Physics Professor Explains How Keeping a Distance from People during The Coronavirus Crisis Saves Lives

If we want to virus to decrease, we need social distancing.
Loukia Papadopoulos

In this clear and direct video, the University of Virginia physicist Lou Bloomfield explains how keeping a distance from people during the Coronavirus crisis actually saves lives.

“From a statistical point of view, every time you keep your distance from others during this crisis, you are saving lives,” Bloomfield said.

“At present, each person with COVID-19 transmits coronavirus to an average of about two to three people,” Bloomfield further explained. “With such a large multiplying factor, we have rapid exponential growth. Because it takes about five days for COVID-19 to develop, the cases are doubling every two or three days. If there are 100 cases today, there will be 200 cases in a couple of days, and a thousand cases in a little over a week.

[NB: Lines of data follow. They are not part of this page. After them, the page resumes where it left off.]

(** * The tables *)

Record CatDB : Type := mkCatDB {
  cd_rows : gmap Target CatRow;
  cd_hard : gmap (string * Z) Target;     (* table and row: what it refers to *)
  cd_soft : gmap (string * Z) Target;
  cd_stock : list (Z * Z * Z);            (* item, usable and reserved quantity *)
  cd_requests : list (Z * Z)              (* agency and status of each relief request *)
}.

Definition set_cd_rows (m : gmap Target CatRow) (d : CatDB) : CatDB :=
  mkCatDB m (cd_hard d) (cd_soft d) (cd_stock d) (cd_requests d).

Definition cat_rows (d : CatDB) : list CatRow := (map_to_list (cd_rows d)).*2.

Definition uoms (d : CatDB) : list UomRow := omap (λ r, match r with RUom r => Some r | _ => None end) (cat_rows d).
Definition categories (d : CatDB) : list CategoryRow :=
  omap (λ r, match r with RCategory r => Some r | _ => None end) (cat_rows d).
Definition items (d : CatDB) : list ItemRow := omap (λ r, match r with RItem r => Some r | _ => None end) (cat_rows d).
Definition custodians (d : CatDB) : list CustodianRec :=
  omap (λ r, match r with RCustodian r => Some r | _ => None end) (cat_rows d).
Definition warehouses (d : CatDB) : list WarehouseRec :=
  omap (λ r, match r with RWarehouse r => Some r | _ => None end) (cat_rows d).
Definition agencies (d : CatDB) : list AgencyRec :=
  omap (λ r, match r with RAgency r => Some r | _ => None end) (cat_rows d).
Definition donors (d : CatDB) : list DonorRow :=
  omap (λ r, match r with RDonor r => Some r | _ => None end) (cat_rows d).
Definition events (d : CatDB) : list EventRow :=
  omap (λ r, match r with REvent r => Some r | _ => None end) (cat_rows d).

In a month, it will be almost a million cases. Not good.”

The solution he says is social distancing.

“The fewer people each sick person exposes to coronavirus, the smaller the multiplying factor and the lower the transmission rate,” Bloomfield said. “Instead of the cases doubling every two or three days, they might double every week, every two weeks, or maybe they would stop doubling altogether.”

China and South Korea are now experiencing exponential decay of coronavirus cases due to social distancing, said Bloomfield.

“To achieve that goal, we all need to act,” he said. “Every positive action we take as individuals has a statistical probability of decreasing the transmission rate, and the multiplying factor for all of society. Correspondingly, every careless action statistically increases that multiplying factor.”